* **Problem to solve**
Only the lines containing "waits" belong in the answer; find them in the material below.

* **Study material**
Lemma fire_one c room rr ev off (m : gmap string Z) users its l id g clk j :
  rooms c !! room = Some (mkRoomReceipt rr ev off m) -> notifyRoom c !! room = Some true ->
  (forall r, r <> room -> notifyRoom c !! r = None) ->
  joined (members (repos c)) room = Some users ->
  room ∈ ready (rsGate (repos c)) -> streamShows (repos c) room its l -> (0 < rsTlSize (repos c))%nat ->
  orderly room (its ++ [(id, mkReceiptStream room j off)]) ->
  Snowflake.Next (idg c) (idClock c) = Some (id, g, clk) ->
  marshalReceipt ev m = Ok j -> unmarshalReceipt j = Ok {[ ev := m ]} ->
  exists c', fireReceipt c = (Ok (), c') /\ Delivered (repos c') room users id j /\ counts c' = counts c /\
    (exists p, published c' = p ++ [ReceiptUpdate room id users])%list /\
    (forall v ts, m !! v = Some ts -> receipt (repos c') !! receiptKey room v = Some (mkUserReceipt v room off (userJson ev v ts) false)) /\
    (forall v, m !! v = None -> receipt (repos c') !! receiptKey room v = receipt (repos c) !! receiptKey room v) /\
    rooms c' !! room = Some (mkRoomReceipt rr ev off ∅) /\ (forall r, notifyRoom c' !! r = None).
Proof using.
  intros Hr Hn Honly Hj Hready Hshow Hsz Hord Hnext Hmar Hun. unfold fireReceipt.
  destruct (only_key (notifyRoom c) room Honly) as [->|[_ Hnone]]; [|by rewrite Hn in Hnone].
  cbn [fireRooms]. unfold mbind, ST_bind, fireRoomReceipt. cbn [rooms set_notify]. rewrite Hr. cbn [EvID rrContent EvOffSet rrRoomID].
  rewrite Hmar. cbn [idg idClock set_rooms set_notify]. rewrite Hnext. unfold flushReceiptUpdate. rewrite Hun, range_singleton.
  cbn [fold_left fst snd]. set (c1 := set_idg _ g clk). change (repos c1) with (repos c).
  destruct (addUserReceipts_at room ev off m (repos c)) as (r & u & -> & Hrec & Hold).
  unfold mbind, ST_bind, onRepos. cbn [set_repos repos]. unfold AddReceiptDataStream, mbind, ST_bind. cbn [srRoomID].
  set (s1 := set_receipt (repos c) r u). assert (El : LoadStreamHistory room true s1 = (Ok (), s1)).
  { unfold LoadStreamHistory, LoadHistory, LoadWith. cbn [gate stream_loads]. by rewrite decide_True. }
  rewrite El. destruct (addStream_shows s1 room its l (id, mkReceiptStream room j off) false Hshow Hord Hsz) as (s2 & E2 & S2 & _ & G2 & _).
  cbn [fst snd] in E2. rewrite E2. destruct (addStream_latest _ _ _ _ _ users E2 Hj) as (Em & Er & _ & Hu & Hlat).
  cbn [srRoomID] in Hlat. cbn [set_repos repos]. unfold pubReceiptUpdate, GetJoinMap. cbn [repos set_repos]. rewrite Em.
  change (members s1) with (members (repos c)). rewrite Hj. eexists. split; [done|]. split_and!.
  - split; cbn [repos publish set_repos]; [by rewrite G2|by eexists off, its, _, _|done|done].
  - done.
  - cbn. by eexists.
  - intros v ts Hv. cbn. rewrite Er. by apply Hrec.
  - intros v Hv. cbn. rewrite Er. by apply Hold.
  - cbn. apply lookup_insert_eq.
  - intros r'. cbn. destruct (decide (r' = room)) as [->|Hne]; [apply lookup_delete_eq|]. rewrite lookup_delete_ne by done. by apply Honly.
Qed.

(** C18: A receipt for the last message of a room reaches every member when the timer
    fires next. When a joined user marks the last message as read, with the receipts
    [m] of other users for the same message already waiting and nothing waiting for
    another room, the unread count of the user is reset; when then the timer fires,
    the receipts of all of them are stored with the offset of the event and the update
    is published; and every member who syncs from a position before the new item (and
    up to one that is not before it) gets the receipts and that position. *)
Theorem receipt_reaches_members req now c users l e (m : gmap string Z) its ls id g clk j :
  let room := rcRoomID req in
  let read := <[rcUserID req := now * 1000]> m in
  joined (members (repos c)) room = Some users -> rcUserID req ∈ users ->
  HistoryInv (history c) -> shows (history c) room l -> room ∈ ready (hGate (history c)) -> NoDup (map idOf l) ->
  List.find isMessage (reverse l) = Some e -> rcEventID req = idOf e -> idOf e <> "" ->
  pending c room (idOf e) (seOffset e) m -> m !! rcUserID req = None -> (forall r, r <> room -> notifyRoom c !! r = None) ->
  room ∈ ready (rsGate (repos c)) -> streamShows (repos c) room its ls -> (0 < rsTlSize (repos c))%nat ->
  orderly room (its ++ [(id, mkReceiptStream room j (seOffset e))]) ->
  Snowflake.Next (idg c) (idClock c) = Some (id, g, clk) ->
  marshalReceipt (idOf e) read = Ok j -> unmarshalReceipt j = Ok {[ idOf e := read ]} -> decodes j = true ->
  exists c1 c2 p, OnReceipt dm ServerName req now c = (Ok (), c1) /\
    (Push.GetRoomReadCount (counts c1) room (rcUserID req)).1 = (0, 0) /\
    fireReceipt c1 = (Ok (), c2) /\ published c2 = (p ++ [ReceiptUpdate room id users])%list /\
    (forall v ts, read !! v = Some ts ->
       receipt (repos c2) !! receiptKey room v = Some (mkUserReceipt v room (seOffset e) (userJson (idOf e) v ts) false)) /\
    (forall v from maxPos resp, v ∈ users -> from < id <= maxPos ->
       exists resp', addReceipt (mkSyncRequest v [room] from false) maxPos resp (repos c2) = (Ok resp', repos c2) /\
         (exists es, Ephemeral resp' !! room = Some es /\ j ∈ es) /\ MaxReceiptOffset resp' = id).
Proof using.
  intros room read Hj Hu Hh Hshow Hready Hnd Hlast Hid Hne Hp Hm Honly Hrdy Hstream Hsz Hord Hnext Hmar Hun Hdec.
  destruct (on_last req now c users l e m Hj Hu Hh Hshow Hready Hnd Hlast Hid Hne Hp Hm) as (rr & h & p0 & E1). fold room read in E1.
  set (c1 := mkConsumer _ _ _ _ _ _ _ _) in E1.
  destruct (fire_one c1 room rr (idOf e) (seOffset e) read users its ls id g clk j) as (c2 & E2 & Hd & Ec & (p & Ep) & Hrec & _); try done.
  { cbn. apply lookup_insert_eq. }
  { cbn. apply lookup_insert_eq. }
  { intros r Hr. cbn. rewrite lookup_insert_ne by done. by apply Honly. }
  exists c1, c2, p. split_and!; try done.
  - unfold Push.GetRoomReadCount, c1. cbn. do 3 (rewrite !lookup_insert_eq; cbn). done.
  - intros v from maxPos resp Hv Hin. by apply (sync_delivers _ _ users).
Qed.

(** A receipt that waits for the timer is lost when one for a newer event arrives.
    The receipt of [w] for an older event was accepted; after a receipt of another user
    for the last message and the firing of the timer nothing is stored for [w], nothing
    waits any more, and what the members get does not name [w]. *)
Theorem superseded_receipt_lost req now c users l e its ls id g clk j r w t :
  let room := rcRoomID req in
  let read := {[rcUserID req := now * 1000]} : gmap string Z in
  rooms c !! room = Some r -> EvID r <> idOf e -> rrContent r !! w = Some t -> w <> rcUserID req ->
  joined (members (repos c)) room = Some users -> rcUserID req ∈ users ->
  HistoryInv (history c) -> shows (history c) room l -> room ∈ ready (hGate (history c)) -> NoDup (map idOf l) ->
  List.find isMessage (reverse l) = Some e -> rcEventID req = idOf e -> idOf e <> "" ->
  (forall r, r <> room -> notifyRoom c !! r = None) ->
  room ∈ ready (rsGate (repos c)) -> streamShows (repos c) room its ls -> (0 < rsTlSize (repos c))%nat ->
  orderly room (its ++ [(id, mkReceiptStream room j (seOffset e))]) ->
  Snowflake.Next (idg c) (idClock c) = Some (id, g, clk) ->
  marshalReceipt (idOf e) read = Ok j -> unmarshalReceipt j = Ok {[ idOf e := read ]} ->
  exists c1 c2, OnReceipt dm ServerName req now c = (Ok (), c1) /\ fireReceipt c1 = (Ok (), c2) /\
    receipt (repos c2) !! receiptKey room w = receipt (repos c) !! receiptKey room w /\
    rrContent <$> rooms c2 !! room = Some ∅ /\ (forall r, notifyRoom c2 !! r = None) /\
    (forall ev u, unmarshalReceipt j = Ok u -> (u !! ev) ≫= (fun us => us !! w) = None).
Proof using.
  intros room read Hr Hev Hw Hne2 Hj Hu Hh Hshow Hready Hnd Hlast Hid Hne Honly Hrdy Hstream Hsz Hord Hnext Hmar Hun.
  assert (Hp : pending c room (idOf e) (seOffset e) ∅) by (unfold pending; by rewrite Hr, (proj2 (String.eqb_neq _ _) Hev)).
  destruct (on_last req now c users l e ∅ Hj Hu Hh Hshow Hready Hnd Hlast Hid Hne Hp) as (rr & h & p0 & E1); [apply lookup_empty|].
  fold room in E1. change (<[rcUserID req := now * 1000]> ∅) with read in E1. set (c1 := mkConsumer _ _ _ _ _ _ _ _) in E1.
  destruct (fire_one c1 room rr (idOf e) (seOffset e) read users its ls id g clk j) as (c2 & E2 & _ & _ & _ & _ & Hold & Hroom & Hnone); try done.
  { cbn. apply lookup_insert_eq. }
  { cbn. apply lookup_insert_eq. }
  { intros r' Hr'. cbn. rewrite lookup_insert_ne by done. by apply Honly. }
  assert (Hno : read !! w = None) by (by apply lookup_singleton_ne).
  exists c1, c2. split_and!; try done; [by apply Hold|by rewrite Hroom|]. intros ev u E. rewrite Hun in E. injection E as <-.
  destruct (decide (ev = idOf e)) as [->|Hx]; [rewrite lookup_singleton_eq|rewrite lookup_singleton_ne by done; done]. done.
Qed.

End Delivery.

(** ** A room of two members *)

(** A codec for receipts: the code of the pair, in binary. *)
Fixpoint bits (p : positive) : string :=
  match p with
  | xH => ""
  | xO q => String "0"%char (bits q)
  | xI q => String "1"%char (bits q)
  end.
--
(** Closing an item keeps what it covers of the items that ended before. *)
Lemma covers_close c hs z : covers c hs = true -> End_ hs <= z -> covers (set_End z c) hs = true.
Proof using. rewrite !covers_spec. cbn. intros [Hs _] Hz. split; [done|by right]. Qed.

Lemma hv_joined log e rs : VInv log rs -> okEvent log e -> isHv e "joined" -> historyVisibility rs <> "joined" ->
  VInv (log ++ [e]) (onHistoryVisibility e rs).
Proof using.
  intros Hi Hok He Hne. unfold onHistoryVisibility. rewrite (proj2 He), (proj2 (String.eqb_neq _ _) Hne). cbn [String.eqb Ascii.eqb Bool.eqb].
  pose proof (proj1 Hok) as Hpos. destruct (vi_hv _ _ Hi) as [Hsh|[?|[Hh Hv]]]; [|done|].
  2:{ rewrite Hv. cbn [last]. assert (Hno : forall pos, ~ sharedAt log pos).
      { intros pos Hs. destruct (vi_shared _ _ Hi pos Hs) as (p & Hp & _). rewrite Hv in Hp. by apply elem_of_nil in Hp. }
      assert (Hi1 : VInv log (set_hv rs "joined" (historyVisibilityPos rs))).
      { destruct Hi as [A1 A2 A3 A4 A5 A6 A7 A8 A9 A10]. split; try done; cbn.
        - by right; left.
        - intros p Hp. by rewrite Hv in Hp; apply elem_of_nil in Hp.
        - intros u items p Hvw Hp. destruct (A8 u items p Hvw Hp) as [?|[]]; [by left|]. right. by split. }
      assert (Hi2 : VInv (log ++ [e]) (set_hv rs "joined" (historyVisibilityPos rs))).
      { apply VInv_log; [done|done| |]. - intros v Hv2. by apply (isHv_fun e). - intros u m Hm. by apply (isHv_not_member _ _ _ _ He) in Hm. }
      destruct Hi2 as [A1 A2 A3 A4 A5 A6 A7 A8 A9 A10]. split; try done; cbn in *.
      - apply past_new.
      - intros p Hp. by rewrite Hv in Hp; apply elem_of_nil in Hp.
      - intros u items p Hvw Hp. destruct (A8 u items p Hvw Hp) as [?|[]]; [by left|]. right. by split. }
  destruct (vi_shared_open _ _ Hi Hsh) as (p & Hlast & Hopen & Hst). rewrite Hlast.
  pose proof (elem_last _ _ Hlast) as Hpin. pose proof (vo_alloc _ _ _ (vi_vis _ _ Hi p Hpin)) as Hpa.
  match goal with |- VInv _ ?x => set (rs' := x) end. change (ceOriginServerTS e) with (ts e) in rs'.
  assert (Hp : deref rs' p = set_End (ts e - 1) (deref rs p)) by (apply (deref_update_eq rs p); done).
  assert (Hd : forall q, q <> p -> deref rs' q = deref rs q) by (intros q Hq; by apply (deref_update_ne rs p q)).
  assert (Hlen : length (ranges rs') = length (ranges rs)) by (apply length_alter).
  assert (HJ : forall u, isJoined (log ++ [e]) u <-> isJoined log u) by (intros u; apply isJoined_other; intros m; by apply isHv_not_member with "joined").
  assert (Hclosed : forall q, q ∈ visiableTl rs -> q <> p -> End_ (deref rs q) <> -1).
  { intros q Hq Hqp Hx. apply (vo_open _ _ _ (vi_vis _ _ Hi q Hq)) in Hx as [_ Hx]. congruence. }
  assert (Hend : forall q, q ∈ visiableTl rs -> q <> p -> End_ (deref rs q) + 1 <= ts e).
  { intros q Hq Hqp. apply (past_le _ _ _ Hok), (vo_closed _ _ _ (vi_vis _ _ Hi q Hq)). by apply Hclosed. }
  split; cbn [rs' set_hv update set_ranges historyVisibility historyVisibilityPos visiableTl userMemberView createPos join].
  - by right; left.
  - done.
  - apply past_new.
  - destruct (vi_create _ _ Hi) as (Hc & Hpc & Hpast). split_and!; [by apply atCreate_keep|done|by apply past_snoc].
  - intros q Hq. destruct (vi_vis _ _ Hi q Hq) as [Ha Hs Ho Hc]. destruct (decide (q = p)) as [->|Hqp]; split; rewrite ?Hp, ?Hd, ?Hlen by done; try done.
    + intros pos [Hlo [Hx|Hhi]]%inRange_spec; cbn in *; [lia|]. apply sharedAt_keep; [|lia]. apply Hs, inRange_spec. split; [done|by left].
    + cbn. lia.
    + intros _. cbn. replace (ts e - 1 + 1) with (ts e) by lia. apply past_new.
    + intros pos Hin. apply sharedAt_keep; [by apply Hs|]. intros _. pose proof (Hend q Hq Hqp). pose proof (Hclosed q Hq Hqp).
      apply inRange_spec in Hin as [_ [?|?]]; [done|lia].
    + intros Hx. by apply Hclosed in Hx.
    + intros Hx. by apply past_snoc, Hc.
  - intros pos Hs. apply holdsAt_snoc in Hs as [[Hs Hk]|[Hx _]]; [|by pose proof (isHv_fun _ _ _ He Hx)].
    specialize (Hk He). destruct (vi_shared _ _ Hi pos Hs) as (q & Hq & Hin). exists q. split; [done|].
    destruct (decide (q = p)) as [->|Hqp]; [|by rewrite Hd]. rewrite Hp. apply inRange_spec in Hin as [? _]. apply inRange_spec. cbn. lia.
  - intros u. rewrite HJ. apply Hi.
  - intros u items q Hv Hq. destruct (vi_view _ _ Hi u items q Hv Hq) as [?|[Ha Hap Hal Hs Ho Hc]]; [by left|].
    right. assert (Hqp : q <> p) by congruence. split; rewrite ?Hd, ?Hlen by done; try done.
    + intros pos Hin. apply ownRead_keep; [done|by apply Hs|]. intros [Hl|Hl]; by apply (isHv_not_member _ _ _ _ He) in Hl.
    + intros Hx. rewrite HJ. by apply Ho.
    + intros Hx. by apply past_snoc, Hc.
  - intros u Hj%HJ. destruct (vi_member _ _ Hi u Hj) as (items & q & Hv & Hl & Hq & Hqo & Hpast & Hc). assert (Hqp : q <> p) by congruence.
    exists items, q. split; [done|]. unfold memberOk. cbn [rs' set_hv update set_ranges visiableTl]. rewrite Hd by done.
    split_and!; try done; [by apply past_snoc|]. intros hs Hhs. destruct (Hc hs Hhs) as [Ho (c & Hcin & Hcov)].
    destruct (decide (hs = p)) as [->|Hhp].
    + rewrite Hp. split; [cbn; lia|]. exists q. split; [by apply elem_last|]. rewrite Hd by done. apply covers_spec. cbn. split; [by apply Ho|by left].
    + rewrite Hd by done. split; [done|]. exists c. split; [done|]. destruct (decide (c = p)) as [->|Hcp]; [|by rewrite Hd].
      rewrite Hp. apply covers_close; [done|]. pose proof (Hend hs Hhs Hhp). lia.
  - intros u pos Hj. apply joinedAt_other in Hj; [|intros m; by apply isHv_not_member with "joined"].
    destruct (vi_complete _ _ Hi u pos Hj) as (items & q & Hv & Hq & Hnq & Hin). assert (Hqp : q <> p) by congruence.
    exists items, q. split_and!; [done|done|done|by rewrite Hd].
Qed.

* **Answer to this problem**
(** A receipt that waits for the timer is lost when one for a newer event arrives.
    waits any more, and what the members get does not name [w]. *)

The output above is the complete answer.